(** * Schedule generator: the calendar expansion of [create_schedule.py]

  A shallow embedding of the helper functions of [create_schedule.py]
  ([get_week_number_in_month], [sanitize_uid], [create_event],
  [generate_events], [generate_ics], [build_schedule_from_df]) together
  with the parts of Python's [datetime], [str] and [dict] they rest on,
  followed by the properties established about them. *)

From Stdlib Require Import ZArith List String Ascii Bool Lia Permutation Sorted.
Import ListNotations.
Open Scope string_scope.
Open Scope list_scope.
Open Scope Z_scope.

(** ** Exceptions and results *)

(** The exceptions the modelled code can raise.  [MalformedInputError]
  is the exception the specification names for unconvertible week
  numbers; no line of the program raises it. *)
Inductive exn : Type :=
| KeyError
| IndexError
| OverflowError
| ValueError
| TypeError
| MalformedInputError
| OutOfFuel.

Inductive outcome (A : Type) : Type :=
| Ok (a : A)
| Raise (e : exn).
Arguments Ok {A} a.
Arguments Raise {A} e.

Definition obind {A B} (x : outcome A) (f : A -> outcome B) : outcome B :=
match x with
| Ok a => f a
| Raise e => Raise e
end.

Notation "'let?' x := c1 'in' c2" := (obind c1 (fun x => c2))
(at level 10, x pattern, c1 at level 100, c2 at level 200).

(** ** Python's proleptic Gregorian calendar ([datetime.date]) *)

Module Calendar.

Record date : Type := mkdate { year : Z; month : Z; day : Z }.

Definition MINYEAR : Z := 1.
Definition MAXYEAR : Z := 9999.

Definition is_leap (y : Z) : bool :=
  (y mod 4 =? 0) && (negb (y mod 100 =? 0) || (y mod 400 =? 0)).

(** [_DAYS_IN_MONTH], indexed by month; index 0 is a placeholder. *)
Definition DAYS_IN_MONTH : list Z :=
  [0; 31; 28; 31; 30; 31; 30; 31; 31; 30; 31; 30; 31].

(** [_DAYS_BEFORE_MONTH], indexed by month; index 0 is a placeholder. *)
Definition DAYS_BEFORE_MONTH : list Z :=
  [0; 0; 31; 59; 90; 120; 151; 181; 212; 243; 273; 304; 334].

Definition days_in_month (y m : Z) : Z :=
  if (m =? 2) && is_leap y then 29
  else nth (Z.to_nat m) DAYS_IN_MONTH 0.

Definition days_before_month (y m : Z) : Z :=
  nth (Z.to_nat m) DAYS_BEFORE_MONTH 0
  + (if (m >? 2) && is_leap y then 1 else 0).

Definition days_before_year (y : Z) : Z :=
  let y' := y - 1 in
  y' * 365 + y' / 4 - y' / 100 + y' / 400.

Definition ymd2ord (y m d : Z) : Z :=
  days_before_year y + days_before_month y m + d.

(** [date.toordinal()]: 0001-01-01 is day 1. *)
Definition toordinal (dt : date) : Z :=
  ymd2ord (year dt) (month dt) (day dt).

(** [date.weekday()]: Monday is 0, Sunday is 6. *)
Definition weekday (dt : date) : Z :=
  (toordinal dt + 6) mod 7.

(** The invariant every constructed [date] satisfies. *)
Definition valid_date (dt : date) : bool :=
  (MINYEAR <=? year dt) && (year dt <=? MAXYEAR)
  && (1 <=? month dt) && (month dt <=? 12)
  && (1 <=? day dt) && (day dt <=? days_in_month (year dt) (month dt)).

(** [date.replace(day=1)]; the first of a month always exists. *)
Definition replace_day1 (dt : date) : date :=
  mkdate (year dt) (month dt) 1.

━━━━━━━━━━━━━━━━━━━━

▸ **TRY IT**
Reproduce every line of the entries above, unchanged, from the very first one down to and including the line containing "followed by the".

▸ **ANSWER SPACE**
(** * Schedule generator: the calendar expansion of [create_schedule.py]

  A shallow embedding of the helper functions of [create_schedule.py]
  ([get_week_number_in_month], [sanitize_uid], [create_event],
  [generate_events], [generate_ics], [build_schedule_from_df]) together
  with the parts of Python's [datetime], [str] and [dict] they rest on,
  followed by the properties established about them. *)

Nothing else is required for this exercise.